Stuff I've been playing with recently

Things at MPOW have been very, very chaotic and busy these past couple of months and will probably continue to be through the summer. Here is a short list of some tech I've been experimenting with or implementing recently for various projects:
  • LibraryH3lp: this is our replacement for Meebo for chat reference (which is now our main avenue of reference interaction). It is cheap and several steps above meebo as far as flexibility, functionality and stability. Any library doing their own chat reference should look at this. 
  • WizHelp: great web-based tool for screen sharing and taking (or giving) control of a screen from someone else. Going to use this for online research assistance program. 
  • Setster: the scheduling piece to our research assistance program. It lets you easily create a site and set an online schedule and generate code to display a schedule widget on any web page. Basic functions & limited scheduling are free, but for some uses and functions you need to subscribe.The best thing about this tool is that it removes time slots that have already been reserved automatically.
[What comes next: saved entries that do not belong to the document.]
(** A world whose script provider answers a text without any scene,
    and the state in which a task has been created in it. *)
Definition silent : World := sunny "A poem, not a script.".

Definition submitted : state :=
  snd (createTask silent "video" (VObject [("prompt", "A day at the sea")])
         start).

(** Scripts with fields that do not parse. *)
Definition unnumberedScript : string :=
  "SCENE X: Dawn | Duration: 10 seconds" +:+ LF
  +:+ "SCENE 1: Noon | Duration: 10 seconds".

Definition shuffledScript : string :=
  "SCENE 3: Dusk | Duration: 10 seconds" +:+ LF
  +:+ "SCENE X: Dawn | Duration: 10 seconds" +:+ LF
  +:+ "SCENE 1: Noon | Duration: 10 seconds".

Definition vagueScript : string :=
  "SCENE 1: Dawn | Duration: soon" +:+ LF
  +:+ "SCENE 2: Noon | Duration: 10 seconds".


End Examples.

(** ** Vocabulary of the scene decomposer *)
Module SceneLines.

(** The lines for which [parseScene] builds a scene: they start with the
    marker, contain the delimiter, and split in two at it. *)
Definition pushes (line : string) : bool :=
  startsWith "SCENE" line && includes "| Duration:" line
  && Nat.eqb (length (split "| Duration:" line)) 2.

End SceneLines.

(** ** services/TaskManager.js: deletion and the periodic sweep *)
Module TaskSweep.
Import TaskManager.


(** The retention window of the sweep, in milliseconds. *)
Definition retention : Z := 24 * 60 * 60 * 1000.

(** [task.createdAt < cutoffTime], where [cutoffTime] is a date: both
    sides are converted to numbers.  A date is its time value, [null]
    is 0, and [undefined] and an object convert to NaN, for which the
    comparison is false.  How a string converts is left to
    [stringBefore]. *)
Definition createdBefore (stringBefore : string -> Z -> bool) (cutoff : Z)
    (t : task) : bool :=
  match t !! "createdAt" with
  | Some (VDate time) => time <? cutoff
  | Some (VNumber n) => n <? cutoff
  | Some VNull => 0 <? cutoff
  | Some (VString s) => stringBefore s cutoff
  | Some (VObject _) => false
  | None => false
  end.

(** [cleanupOldTasks()] at the time [now]: every entry whose task was
    created before the cutoff is deleted from the map. *)
Definition cleanupOldTasks (stringBefore : string -> Z -> bool) (now : Z)
    (tasks : registry) : registry :=
  let cutoffTime := now - retention in
  filter (fun entry => createdBefore stringBefore cutoffTime entry.2 = false)
    tasks.

End TaskSweep.

(** ** services/ImageGenerator.js: the downloads *)
Module ImageDownload.

(** How one request for the file ends: the request throws (a network
    error, a timeout, or a status that axios rejects), or a response
    arrives with a status; the write of the file then finishes, or fails
    with an error ([writeError] is its message). *)
Inductive download_attempt :=
| RequestFailed
| Responded (status : Z) (writeError : option string).

(** What a call does besides answering. *)
Inductive io :=
| EnsureDir (dir : string)
| Get (url : string)
| Wait (milliseconds : Z).

Section WithWorld.
Context (w : World).

(** The promise of the write that a call returns: no [catch] of the
    function awaits it, so its rejection is the rejection of the call. *)
Definition written {X} (value : X) (writeError : option string)
  : completion X :=
  match writeError with
  | None => Returns value
  | Some message => Throws message
  end.

(** The loop [while (retryCount < maxRetries)] of
    [_downloadAndSaveImage], by the number of turns left.  [inl] holds
    what the call answers from inside the loop; [inr] is the end of the
    loop, where [lastError] is thrown. *)
Fixpoint downloadLoop (remaining retryCount : nat)
    (attempt : nat -> download_attempt) (imageUrl imagePath : string)
  : (completion (option string) + unit) * list io :=
  match remaining with
  | O => (inr tt, [])
  | S remaining' =>
      let retry :=
        let delay :=
          if Nat.ltb retryCount (3 - 1)
          then [Wait (2 ^ Z.of_nat retryCount * 1000)] else [] in
        let '(r, log) :=
          downloadLoop remaining' (S retryCount) attempt imageUrl imagePath in
        (r, Get imageUrl :: delay ++ log) in
      match attempt retryCount with
      | Responded status writeError =>
          if status =? 200
          then (inl (written (Some imagePath) writeError), [Get imageUrl])
          else retry
      | RequestFailed => retry
      end
  end.

(** [_downloadAndSaveImage(imageUrl, filename)]; [dirReady] tells
    whether [fs.ensureDir] succeeds. *)
Definition _downloadAndSaveImage (dirReady : bool)
    (attempt : nat -> download_attempt) (imageUrl : string)
    (filename : option string) : completion (option string) * list io :=
  if dirReady then
    let name :=
      if truthy filename then default EmptyString filename
      else "image_" +:+ dateNow w +:+ ".png" in
    let imagePath := path_join w (outputDir w) name in
    match downloadLoop 3 0 attempt imageUrl imagePath with
    | (inl answer, log) => (answer, EnsureDir (outputDir w) :: log)
    | (inr _, log) => (Returns None, EnsureDir (outputDir w) :: log)
    end
  else (Returns None, [EnsureDir (outputDir w)]).

(** The loop [for (attempt = 1; attempt <= maxRetries; attempt++)] of
    [downloadAndSaveImage], which saves whatever response arrives. *)
Fixpoint downloadLoopByTask (remaining attemptNumber : nat)
    (attempt : nat -> download_attempt) (imageUrl imagePath : string)
  : (completion string + unit) * list io :=
  match remaining with
  | O => (inr tt, [])
  | S remaining' =>
      match attempt attemptNumber with
      | Responded _ writeError =>
          (inl (written imagePath writeError), [Get imageUrl])
      | RequestFailed =>
          let delay :=
            if Nat.ltb attemptNumber 3
            then [Wait (2 ^ Z.of_nat attemptNumber * 1000)] else [] in
          let '(r, log) :=
            downloadLoopByTask remaining' (S attemptNumber) attempt imageUrl
              imagePath in
          (r, Get imageUrl :: delay ++ log)
      end
  end.

(** [downloadAndSaveImage(imageUrl, taskId)] *)
Definition downloadAndSaveImage (attempt : nat -> download_attempt)
    (imageUrl taskId : string) : completion string * list io :=
  let filename := "image_" +:+ taskId +:+ ".png" in
  let imagePath := path_join w (outputDir w) filename in
  match downloadLoopByTask 3 1 attempt imageUrl imagePath with
  | (inl answer, log) => (answer, log)
  | (inr _, log) => (Throws "Failed to download image", log)
  end.

End WithWorld.
End ImageDownload.

(** ** services/ImageGenerator.js and routes/image.js: the image task *)
Module ImageTask.
Section WithWorld.
Context (w : World).
Import TaskManager ImageGenerator VideoGenerator.

Definition imageRunningUpdate : task :=
  list_to_map
    [("status", VString "running"); ("progress", VNumber 20);
     ("message", VString "Generating image with RunwayML...")].

Definition imageCompletedUpdate (imagePath : string) : task :=
  list_to_map
    [("status", VString "completed"); ("progress", VNumber 100);
     ("message", VString "Image generation completed successfully!");
     ("data", VObject [("imagePath", imagePath)])].

(** [generateImage(prompt, taskId, taskManager, wsManager, filename,
    refImage)]; [attempt] tells how each attempt at the image ends. *)
Definition generateImage (attempt : nat -> image_outcome)
    (prompt taskId : string) (filename refImage : option string)
  : M string :=
  tryCatch
    (bind (updateTask w taskId imageRunningUpdate) (fun _ =>
     bind (broadcastTaskUpdate taskId) (fun _ =>
     let '(imagePath, reqs) :=
       generateImageWithRunway w attempt prompt filename refImage in
     bind (emit (VisualRequests [reqs])) (fun _ =>
     if truthy imagePath then
       let path := default EmptyString imagePath in
       bind (updateTask w taskId (imageCompletedUpdate path)) (fun _ =>
       bind (broadcastTaskUpdate taskId) (fun _ =>
       ret path))
     else throw "Image generation failed"))))
    (fun message =>
       bind (updateTask w taskId (failedUpdate message)) (fun _ =>
       bind (broadcastTaskUpdate taskId) (fun _ =>
       throw message))).

End WithWorld.
End ImageTask.

(** ** services/WebSocketManager.js *)
Module WebSocketManager.
Import TaskManager.

(** A value of a message read by [JSON.parse], as far as the manager
    looks at it.  Of a number it is kept whether it is zero and the text
    that a template literal prints for it; of an object or an array,
    that text. *)
Inductive json :=
| JNull
| JBool (b : bool)
| JNumber (isZero : bool) (shown : string)
| JString (s : string)
| JObject (shown : string).

(** The text of a value in a template literal; [None] is [undefined]. *)
Definition display (v : option json) : string :=
  match v with
  | None => "undefined"
  | Some JNull => "null"
  | Some (JBool true) => "true"
  | Some (JBool false) => "false"
  | Some (JNumber _ shown) => shown
  | Some (JString s) => s
  | Some (JObject shown) => shown
  end.

(** [!v] *)
Definition falsy (v : option json) : bool :=
  match v with
  | None => true
  | Some JNull => true
  | Some (JBool b) => negb b
  | Some (JNumber isZero _) => isZero
  | Some (JString s) => String.eqb s ""
  | Some (JObject _) => false
  end.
  • Wallwisher: in a low effort effort to gather feedback from our users, I've put a link to one of these on our home page. It is basically an online post-it note board. Users post simple text notes (anonymously by default) onto a shared web space. The notes can then be moved around, group into categories, etc. I thought it might be a low-barrier, fun way to gather some open-ended feedback on our services and web site. Needs more promotion.
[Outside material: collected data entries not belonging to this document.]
(** * Luxottica churn utilities: file helpers and logger set-up

    A shallow embedding of [src/luxottica_churn/utils/common.py] and
    [src/luxottica_churn/utils/logger.py].

    The helpers are thin wrappers around the Python standard library,
    PyYAML, python-box, joblib and pandas.  The embedding keeps the
    control flow of every wrapper (the order of the calls, the guards,
    the [try]/[except] blocks, the log calls) and threads two pieces of
    state through them: the file tree and the list of log records that
    were emitted.  What a third-party call computes on the text of a file
    (parsing YAML, printing JSON, pickling, CSV) is a field of the
    [Libraries] class; the wrappers are stated against any instance. *)

From Stdlib Require Import ZArith String Ascii List Lia Bool.
From stdpp Require Import gmap strings list pretty.

Set Warnings "-register-all".

Local Open Scope string_scope.
Local Open Scope Z_scope.

(** ** Python values *)

(** Hashable scalars: dictionary keys and column labels. *)
Inductive scalar :=
| SNone
| SBool (b : bool)
| SInt (z : Z)
| SStr (s : string).

(** The objects the helpers pass around: what [yaml.safe_load] and
    [json.load] build, plus [PObj] for any other object (a fitted model,
    a set, ...), of which only the identity is kept.  Floats are left
    out. *)
Inductive pyval :=
| PNone
| PBool (b : bool)
| PInt (z : Z)
| PStr (s : string)
| PList (l : list pyval)
| PDict (kvs : list (scalar * pyval))
| PObj (id : N).

(** A [dict] keeps its items in insertion order. *)
Abbreviation dict := (list (scalar * pyval)).

(** Python compares and hashes [True] as [1] and [False] as [0]: an
    [atom] is a scalar up to that identification, the element type of a
    [set] of labels. *)
Inductive atom :=
| ANone
| AInt (z : Z)
| AStr (s : string)
| AObj (id : N).

#[global] Instance atom_eq_dec : EqDecision atom.
Proof. solve_decision. Defined.

Definition atom_code (a : atom) : (unit + N) + (Z + string) :=
  match a with
  | ANone => inl (inl tt)
  | AObj id => inl (inr id)
  | AInt z => inr (inl z)
  | AStr s => inr (inr s)
  end.

Definition atom_decode (c : (unit + N) + (Z + string)) : atom :=
  match c with
  | inl (inl _) => ANone
  | inl (inr id) => AObj id
  | inr (inl z) => AInt z
  | inr (inr s) => AStr s
  end.

#[global] Instance atom_countable : Countable atom.
Proof.
  apply (inj_countable' atom_code atom_decode).
  intros []; reflexivity.
Defined.

Definition atom_of (k : scalar) : atom :=
  match k with
  | SNone => ANone
  | SBool b => AInt (Z.b2z b)
  | SInt z => AInt z
  | SStr s => AStr s
  end.

(** [k1 == k2] on scalars. *)
Definition scalar_eqb (k1 k2 : scalar) : bool :=
  bool_decide (atom_of k1 = atom_of k2).

(** [bool(v)]: the test behind [if not content] and [if metadata]. *)
Definition truthy (v : pyval) : bool :=
  match v with
  | PNone => false
  | PBool b => b
  | PInt z => negb (z =? 0)
  | PStr s => negb (String.eqb s "")
  | PList l => match l with [] => false | _ => true end
  | PDict kvs => match kvs with [] => false | _ => true end
  | PObj _ => true
  end.

(** [d[k]] / [k in d]: the first item whose key equals [k]. *)
Fixpoint dict_get (k : scalar) (d : dict) : option pyval :=
  match d with
  | [] => None
  | (k', v) :: d' => if scalar_eqb k' k then Some v else dict_get k d'
  end.

(** [d[k] = v]: overwrite in place, or append a new item. *)
Fixpoint dict_set (k : scalar) (v : pyval) (d : dict) : dict :=
  match d with
  | [] => [(k, v)]
  | (k', v') :: d' =>
      if scalar_eqb k' k then (k', v) :: d' else (k', v') :: dict_set k v d'
  end.

(** [dict(pairs)]: later pairs win. *)
Definition dict_of_pairs (pairs : list (scalar * pyval)) : dict :=
  fold_left (fun d kv => dict_set kv.1 kv.2 d) pairs [].

(** ** Paths, exceptions, results *)

(** A [pathlib.Path] is its tuple of parts; the empty tuple is
    [Path('.')].  All paths are taken relative to one directory. *)
Abbreviation path := (list string).



Inductive exn :=
| FileNotFoundError (p : path)
| FileExistsError (p : path)
| IsADirectoryError (p : path)
| NotADirectoryError (p : path)
| OverflowError (msg : string)
| TypeError (msg : string)
| AttributeError (msg : string)
| KeyError (key : string)
| ValueError (msg : string)
| SchemaValueError (missing : gset atom)
    (* ValueError(f"Schema validation failed. Missing: {missing_cols}") *)
| BoxValueError (msg : string)
| BoxKeyError (attr : string)
| YAMLError (msg : string)
| JSONDecodeError (msg : string)
| UnpicklingError (msg : string)
| ParserError (msg : string).

(** [isinstance(e, ValueError)] *)
Definition is_ValueError (e : exn) : bool :=
  match e with
  | ValueError _ | SchemaValueError _ | BoxValueError _
  | JSONDecodeError _ | ParserError _ => true
  | _ => false
  end.

Definition is_FileExistsError (e : exn) : bool :=
  match e with
  | FileExistsError _ => true
  | _ => false
  end.

Inductive result (A : Type) :=
| Ok (a : A)
| Raise (e : exn).
Arguments Ok {A} a.
Arguments Raise {A} e.

(** ** The file tree *)

Inductive node :=
| Dir
| File (content : string).

Abbreviation tree := (gmap (list string) node).

(** The directory the paths are relative to always exists. *)
Definition fs_lookup (fs : tree) (p : path) : option node :=
  match p with
  | [] => Some Dir
  | _ => fs !! p
  end.

Definition exists_ (fs : tree) (p : path) : bool :=
  match fs_lookup fs p with
  | Some _ => true
  | None => false
  end.

Definition isdir (fs : tree) (p : path) : bool :=
  match fs_lookup fs p with
  | Some Dir => true
  | _ => false
  end.

(** [os.path.split]: the head of a path. *)
Definition parent (p : path) : path := removelast p.

(** [os.mkdir]: the parent is resolved first, then the name must be
    free. *)
Definition mkdir (p : path) (fs : tree) : result tree :=
  match fs_lookup fs (parent p) with
  | None => Raise (FileNotFoundError p)
  | Some (File _) => Raise (NotADirectoryError p)
  | Some Dir =>
      match fs_lookup fs p with
      | Some _ => Raise (FileExistsError p)
      | None => Ok (<[p := Dir]> fs)
      end
  end.

(** The tail of [os.makedirs(name, exist_ok=True)]:
    [try: mkdir(name) except OSError: if not path.isdir(name): raise]. *)
Definition mkdir_exist_ok (p : path) (fs : tree) : result unit * tree :=
  match mkdir p fs with
  | Ok fs' => (Ok tt, fs')
  | Raise e => if isdir fs p then (Ok tt, fs) else (Raise e, fs)
  end.

(** [os.makedirs(name, exist_ok=True)] on the reversed parts of [name]
    (tail first), so that the recursion on the head is structural.  A
    [FileExistsError] of the recursive call is passed over, any other
    error propagates. *)
Fixpoint makedirs_rev (rp : list string) (fs : tree) : result unit * tree :=
  match rp with
  | [] => mkdir_exist_ok [] fs
  | tail :: rhead =>
      let name := rev (tail :: rhead) in
      let head := rev rhead in
      let '(r, fs1) :=
        if negb (bool_decide (rhead = [])) && negb (exists_ fs head) then
          match makedirs_rev rhead fs with
          | (Raise e, fs') =>
              if is_FileExistsError e then (Ok tt, fs') else (Raise e, fs')
          | ok => ok
          end
        else (Ok tt, fs) in
      match r with
      | Raise e => (Raise e, fs1)
      | Ok _ => mkdir_exist_ok name fs1
      end
  end.

Definition makedirs (p : path) (fs : tree) : result unit * tree :=
  makedirs_rev (rev p) fs.

(** [open(path, 'w')]: create or truncate. *)
Definition open_w (p : path) (fs : tree) : result tree :=
  match fs_lookup fs (parent p) with
  | None => Raise (FileNotFoundError p)
  | Some (File _) => Raise (NotADirectoryError p)
  | Some Dir =>
      match fs_lookup fs p with
      | Some Dir => Raise (IsADirectoryError p)
      | _ => Ok (<[p := File ""]> fs)
      end
  end.

(** [open(path, 'r').read()] *)
Definition read_file (p : path) (fs : tree) : result string :=
  match fs_lookup fs p with
  | None => Raise (FileNotFoundError p)
  | Some Dir => Raise (IsADirectoryError p)
  | Some (File c) => Ok c
  end.

(** [f.write(text)] on a file opened for writing. *)
Definition append_file (p : path) (text : string) (fs : tree) : tree :=
  match fs !! p with
  | Some (File c) => <[p := File (c +:+ text)]> fs
  | _ => fs
  end.

(** ** JSON documents *)

Inductive json :=
| JNull
| JBool (b : bool)
| JInt (z : Z)
| JStr (s : string)
| JArr (items : list json)
| JObj (members : list (string * json)).

(** The member name [json.dump] writes for a dictionary key: strings as
    they are, the other scalars through their JSON spelling. *)
Definition json_key (k : scalar) : string :=
  match k with
  | SNone => "null"
  | SBool true => "true"
  | SBool false => "false"
  | SInt z => pretty z
  | SStr s => s
  end.

(** [f] over a list, stopping at the first exception. *)
Definition mapR {A B} (f : A -> result B) : list A -> result (list B) :=
  fix go (l : list A) : result (list B) :=
    match l with
    | [] => Ok []
    | x :: l' =>
        match f x with
        | Raise e => Raise e
        | Ok y =>
            match go l' with
            | Raise e => Raise e
            | Ok ys => Ok (y :: ys)
            end
        end
    end.

(** The document [json.dump] serialises for an object, or the
    [TypeError] of its encoder. *)
Fixpoint to_json (v : pyval) : result json :=
  match v with
  | PNone => Ok JNull
  | PBool b => Ok (JBool b)
  | PInt z => Ok (JInt z)
  | PStr s => Ok (JStr s)
  | PList l =>
      match mapR to_json l with
      | Raise e => Raise e
      | Ok items => Ok (JArr items)
      end
  | PDict kvs =>
      match mapR (fun kv =>
                    match to_json kv.2 with
                    | Raise e => Raise e
                    | Ok j => Ok (json_key kv.1, j)
                    end) kvs with
      | Raise e => Raise e
      | Ok members => Ok (JObj members)
      end
  | PObj _ => Raise (TypeError "Object is not JSON serializable")
  end.

(** The object [json.load] builds from a document. *)
Fixpoint of_json (j : json) : pyval :=
  match j with
  | JNull => PNone
  | JBool b => PBool b
  | JInt z => PInt z
  | JStr s => PStr s
  | JArr items => PList (map of_json items)
  | JObj members =>
      PDict (dict_of_pairs (map (fun m => (SStr m.1, of_json m.2)) members))
  end.

#[global] Instance scalar_eq_dec : EqDecision scalar.
Proof. solve_decision. Defined.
  • VoiceThread: this is more a theoretical thing. I've been thinking a lot lately about ways to pull students into the online library. One idea I had was to use VoiceThread (or similar platform) to build an online book and video discussion club. For example, we subscribe to Films on Demand, so it might be cool to pick out a good documentary from our collection and see if we can get students and faculty to participate in watching it and creating a multimedia discussion across the college community about the issues involved. A similar thing might be done with an e-book from our collections.
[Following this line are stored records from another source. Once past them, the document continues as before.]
(** * AgenticAI: the claim-processing pipeline of [src/lib/agents.ts]

    A shallow embedding of the TypeScript sources (the agents and the
    orchestrator of [src/lib/agents.ts], the Zod schemas they validate
    against, and the two [POST] route handlers that call [runWorkflow])
    and the properties the specification states about them.

    Conventions.
    - A JavaScript string is a [string]: the list of its characters, a
      non-ASCII character standing as its UTF-8 bytes.  [trim] and [\s]
      know the white space of Unicode by its bytes.  [toLowerCase] lowers
      the ASCII letters itself and takes the result for any text with a
      non-ASCII character from the case tables of the engine, which every
      function that lowers a text receives as [unicode].  The regular
      expressions of [normalizeDOB] only ever accept ASCII digits, [/] and
      [-], so they read any text exactly as the engine does.
    - [await] is sequencing: every agent runs to completion before the next
      one starts, so an [async] function is a computation in the monad [M]
      below (environment, state, exceptions).
    - The generative-text service, [Date.now] and [performance.now] are the
      environment: arbitrary functions of the number of calls made so far
      (the service also sees the prompt).  A reading of the performance
      clock is a finite binary64 number that is not negative; the elapsed
      time is their binary64 difference. *)

From Stdlib Require Import String Ascii List Bool Arith ZArith QArith Qround Lia.
From Stdlib Require Import SpecFloat.
From Stdlib Require Import DecimalString.
Import ListNotations.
  • Prezi: dynamic presentation tool. This is (so far) a failure for me. For my last presentation (SUNYLA 2010: Marketing Library Services at a Distance), I tried, but failed, to convert my presentation ideas into this medium. Part of the problem was my material (lots of images, sequential) and part was just my limited thinking patterns: I'm just not used to thinking of my presentations in ways that play to Prezi's strengths (in my view, it's real strength is showing scale). I'll try again, but was a little frustrated with this tool on my first try.